Collected data entries
########
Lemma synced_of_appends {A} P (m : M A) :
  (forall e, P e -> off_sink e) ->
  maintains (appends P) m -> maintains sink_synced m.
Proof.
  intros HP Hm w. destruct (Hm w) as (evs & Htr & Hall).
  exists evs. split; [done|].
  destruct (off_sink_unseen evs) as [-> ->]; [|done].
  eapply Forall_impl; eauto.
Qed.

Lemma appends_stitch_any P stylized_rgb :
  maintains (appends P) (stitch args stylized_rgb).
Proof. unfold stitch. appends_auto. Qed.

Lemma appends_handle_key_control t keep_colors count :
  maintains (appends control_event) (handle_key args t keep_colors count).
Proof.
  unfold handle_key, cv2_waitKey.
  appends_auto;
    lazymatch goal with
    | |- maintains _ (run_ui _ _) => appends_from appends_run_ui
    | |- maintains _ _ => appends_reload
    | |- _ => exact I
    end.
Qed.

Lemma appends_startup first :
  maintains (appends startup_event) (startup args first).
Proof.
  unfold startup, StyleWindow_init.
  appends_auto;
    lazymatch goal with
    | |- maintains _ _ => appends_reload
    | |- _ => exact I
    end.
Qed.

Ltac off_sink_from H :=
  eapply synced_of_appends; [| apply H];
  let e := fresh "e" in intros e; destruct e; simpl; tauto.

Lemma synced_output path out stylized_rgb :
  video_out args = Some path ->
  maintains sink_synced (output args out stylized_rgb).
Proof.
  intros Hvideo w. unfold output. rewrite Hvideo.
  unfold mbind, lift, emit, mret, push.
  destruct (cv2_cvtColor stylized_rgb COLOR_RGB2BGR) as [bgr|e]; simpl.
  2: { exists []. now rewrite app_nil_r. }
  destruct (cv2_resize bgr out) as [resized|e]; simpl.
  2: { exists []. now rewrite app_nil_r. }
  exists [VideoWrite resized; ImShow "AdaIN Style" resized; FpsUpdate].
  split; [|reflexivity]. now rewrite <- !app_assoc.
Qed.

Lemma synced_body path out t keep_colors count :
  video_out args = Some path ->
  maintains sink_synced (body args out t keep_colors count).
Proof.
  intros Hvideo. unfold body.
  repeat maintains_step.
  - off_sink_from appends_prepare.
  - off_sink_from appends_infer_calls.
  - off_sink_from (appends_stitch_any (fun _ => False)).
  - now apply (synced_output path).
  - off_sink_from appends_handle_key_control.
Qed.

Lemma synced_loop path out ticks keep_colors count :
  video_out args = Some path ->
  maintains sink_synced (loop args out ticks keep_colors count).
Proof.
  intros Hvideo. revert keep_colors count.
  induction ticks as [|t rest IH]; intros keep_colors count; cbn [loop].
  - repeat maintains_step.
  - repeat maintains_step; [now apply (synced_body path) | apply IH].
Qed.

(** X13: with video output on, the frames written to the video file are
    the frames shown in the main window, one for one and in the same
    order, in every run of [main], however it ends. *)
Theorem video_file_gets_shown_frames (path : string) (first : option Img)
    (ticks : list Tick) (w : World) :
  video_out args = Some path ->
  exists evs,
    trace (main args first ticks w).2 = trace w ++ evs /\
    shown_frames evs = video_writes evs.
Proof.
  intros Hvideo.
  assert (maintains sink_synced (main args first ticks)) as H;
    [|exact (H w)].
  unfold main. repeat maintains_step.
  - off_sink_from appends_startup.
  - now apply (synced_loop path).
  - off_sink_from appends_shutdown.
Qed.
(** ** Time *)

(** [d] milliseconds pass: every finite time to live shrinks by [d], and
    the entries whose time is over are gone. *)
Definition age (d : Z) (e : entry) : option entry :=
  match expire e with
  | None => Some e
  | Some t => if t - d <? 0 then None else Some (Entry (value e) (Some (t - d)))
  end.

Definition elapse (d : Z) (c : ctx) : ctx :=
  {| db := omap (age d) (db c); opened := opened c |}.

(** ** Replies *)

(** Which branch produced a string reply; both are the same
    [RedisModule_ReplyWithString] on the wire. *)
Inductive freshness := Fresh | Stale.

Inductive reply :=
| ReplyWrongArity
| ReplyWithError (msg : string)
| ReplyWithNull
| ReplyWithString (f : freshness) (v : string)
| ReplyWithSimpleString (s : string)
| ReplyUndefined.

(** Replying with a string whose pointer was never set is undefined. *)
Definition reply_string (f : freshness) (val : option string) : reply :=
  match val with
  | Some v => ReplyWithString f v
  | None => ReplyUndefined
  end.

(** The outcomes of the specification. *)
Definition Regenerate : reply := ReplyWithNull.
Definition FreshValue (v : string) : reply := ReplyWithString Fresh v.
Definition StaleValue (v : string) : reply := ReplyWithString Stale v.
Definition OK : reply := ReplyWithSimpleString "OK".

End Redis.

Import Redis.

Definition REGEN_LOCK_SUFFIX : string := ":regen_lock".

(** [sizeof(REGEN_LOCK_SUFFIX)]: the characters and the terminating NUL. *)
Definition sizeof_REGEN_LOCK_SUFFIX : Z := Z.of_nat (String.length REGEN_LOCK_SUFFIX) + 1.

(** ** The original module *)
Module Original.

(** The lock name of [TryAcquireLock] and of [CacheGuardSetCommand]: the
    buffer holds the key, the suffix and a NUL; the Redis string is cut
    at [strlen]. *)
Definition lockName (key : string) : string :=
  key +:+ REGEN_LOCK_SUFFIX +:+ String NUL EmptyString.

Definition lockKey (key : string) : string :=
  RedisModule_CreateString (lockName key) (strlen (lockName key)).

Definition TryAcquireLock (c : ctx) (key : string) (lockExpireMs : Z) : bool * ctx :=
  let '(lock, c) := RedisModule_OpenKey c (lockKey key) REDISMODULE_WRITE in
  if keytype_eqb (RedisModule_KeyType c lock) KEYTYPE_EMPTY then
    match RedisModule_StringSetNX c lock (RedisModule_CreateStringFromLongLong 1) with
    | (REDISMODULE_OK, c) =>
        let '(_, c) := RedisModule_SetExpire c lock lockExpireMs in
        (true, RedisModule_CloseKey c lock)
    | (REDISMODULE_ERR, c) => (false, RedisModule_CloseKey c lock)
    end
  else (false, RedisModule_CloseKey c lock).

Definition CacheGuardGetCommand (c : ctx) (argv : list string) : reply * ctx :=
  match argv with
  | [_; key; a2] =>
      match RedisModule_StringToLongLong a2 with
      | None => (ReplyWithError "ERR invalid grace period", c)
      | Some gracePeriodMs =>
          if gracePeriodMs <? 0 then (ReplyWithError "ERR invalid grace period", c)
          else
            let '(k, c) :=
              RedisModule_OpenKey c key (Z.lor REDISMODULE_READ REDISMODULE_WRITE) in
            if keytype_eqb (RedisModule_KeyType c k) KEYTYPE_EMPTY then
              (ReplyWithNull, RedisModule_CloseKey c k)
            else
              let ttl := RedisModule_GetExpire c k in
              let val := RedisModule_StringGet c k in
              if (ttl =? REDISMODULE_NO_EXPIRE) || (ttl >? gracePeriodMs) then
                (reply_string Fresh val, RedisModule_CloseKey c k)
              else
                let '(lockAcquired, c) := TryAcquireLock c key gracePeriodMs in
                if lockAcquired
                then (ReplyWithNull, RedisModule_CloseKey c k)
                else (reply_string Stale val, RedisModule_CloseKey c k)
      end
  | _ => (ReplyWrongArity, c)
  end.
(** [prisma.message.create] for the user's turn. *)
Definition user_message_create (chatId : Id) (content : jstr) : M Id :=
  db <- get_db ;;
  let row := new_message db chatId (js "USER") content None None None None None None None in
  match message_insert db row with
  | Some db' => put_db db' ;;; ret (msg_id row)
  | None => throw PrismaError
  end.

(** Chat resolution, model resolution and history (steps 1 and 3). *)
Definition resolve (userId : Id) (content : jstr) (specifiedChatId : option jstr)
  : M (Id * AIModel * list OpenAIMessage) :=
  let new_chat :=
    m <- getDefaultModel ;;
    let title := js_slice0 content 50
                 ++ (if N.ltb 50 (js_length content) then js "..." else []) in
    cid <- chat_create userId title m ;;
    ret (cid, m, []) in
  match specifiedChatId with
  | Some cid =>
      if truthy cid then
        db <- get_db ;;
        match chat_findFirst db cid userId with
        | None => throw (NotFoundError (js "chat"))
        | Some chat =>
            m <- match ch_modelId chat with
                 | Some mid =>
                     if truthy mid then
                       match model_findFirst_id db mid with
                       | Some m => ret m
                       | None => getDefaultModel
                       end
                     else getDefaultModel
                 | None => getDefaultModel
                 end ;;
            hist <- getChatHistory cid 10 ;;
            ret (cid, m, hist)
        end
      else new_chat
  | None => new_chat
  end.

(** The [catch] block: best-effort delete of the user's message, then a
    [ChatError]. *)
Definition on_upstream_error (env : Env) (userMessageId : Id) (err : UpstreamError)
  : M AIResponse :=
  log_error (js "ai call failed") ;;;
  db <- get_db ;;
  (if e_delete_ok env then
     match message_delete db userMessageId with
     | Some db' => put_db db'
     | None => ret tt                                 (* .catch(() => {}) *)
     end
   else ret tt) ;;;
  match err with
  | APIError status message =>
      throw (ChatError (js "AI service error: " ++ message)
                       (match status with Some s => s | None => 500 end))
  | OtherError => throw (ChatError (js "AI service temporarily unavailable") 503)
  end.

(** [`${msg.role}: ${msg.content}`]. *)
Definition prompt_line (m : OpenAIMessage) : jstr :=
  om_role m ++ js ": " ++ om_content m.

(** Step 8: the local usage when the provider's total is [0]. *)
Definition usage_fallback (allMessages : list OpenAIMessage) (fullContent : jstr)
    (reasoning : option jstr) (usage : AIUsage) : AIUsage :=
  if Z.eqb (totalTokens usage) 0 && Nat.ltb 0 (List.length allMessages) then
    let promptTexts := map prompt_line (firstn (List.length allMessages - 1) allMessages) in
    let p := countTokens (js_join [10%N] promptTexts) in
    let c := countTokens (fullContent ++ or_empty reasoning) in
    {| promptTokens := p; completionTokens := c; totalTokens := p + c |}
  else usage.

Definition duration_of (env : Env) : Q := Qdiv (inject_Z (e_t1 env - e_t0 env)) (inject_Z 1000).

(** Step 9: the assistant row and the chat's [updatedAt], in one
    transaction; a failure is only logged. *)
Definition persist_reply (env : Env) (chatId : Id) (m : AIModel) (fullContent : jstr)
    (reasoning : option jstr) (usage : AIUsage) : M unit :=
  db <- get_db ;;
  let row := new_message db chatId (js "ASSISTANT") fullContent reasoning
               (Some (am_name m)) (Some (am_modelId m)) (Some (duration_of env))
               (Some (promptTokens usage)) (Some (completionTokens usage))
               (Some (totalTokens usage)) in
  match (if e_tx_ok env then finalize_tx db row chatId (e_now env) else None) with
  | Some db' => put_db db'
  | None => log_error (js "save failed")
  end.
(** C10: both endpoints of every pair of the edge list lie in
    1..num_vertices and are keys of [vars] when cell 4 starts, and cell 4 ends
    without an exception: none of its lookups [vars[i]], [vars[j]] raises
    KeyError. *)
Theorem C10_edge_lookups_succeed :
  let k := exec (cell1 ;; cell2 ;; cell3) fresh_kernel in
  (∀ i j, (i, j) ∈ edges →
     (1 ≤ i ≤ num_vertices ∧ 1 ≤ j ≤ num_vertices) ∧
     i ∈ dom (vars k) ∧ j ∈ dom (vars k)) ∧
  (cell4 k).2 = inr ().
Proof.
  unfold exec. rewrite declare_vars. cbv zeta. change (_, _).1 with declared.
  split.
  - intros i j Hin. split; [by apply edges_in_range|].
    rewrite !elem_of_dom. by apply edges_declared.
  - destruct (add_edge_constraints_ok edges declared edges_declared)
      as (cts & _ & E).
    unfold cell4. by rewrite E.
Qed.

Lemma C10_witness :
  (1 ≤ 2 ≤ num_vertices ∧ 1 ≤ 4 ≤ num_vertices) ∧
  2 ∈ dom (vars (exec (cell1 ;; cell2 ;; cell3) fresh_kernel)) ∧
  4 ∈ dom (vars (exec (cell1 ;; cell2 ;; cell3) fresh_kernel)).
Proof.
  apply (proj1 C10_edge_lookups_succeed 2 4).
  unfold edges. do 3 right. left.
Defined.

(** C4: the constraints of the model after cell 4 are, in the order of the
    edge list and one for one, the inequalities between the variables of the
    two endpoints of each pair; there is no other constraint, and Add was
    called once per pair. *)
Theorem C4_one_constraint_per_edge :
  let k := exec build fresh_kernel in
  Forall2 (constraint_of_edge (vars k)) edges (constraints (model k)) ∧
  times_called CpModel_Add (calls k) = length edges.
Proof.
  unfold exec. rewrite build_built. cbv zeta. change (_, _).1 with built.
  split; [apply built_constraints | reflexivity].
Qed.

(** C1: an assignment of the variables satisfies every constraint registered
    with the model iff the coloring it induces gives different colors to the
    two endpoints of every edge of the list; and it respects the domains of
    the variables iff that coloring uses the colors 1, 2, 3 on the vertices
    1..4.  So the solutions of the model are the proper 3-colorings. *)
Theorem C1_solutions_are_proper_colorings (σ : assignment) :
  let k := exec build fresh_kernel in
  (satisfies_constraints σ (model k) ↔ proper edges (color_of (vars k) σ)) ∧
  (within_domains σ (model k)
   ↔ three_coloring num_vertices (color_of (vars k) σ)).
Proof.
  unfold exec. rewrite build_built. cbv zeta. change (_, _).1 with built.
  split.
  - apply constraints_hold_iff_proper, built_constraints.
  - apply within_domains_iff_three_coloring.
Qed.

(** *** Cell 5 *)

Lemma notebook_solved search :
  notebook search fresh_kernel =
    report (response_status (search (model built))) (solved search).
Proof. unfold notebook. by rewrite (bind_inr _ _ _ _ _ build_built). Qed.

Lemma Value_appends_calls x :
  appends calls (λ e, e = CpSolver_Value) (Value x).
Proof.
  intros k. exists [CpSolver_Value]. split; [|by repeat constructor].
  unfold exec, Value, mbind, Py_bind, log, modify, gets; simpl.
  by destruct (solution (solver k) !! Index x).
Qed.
########
#### TRY IT
Report every line of the records that contains the word "ReplyWrongArity".

#### ANSWER BELOW
| ReplyWrongArity
  | _ => (ReplyWrongArity, c)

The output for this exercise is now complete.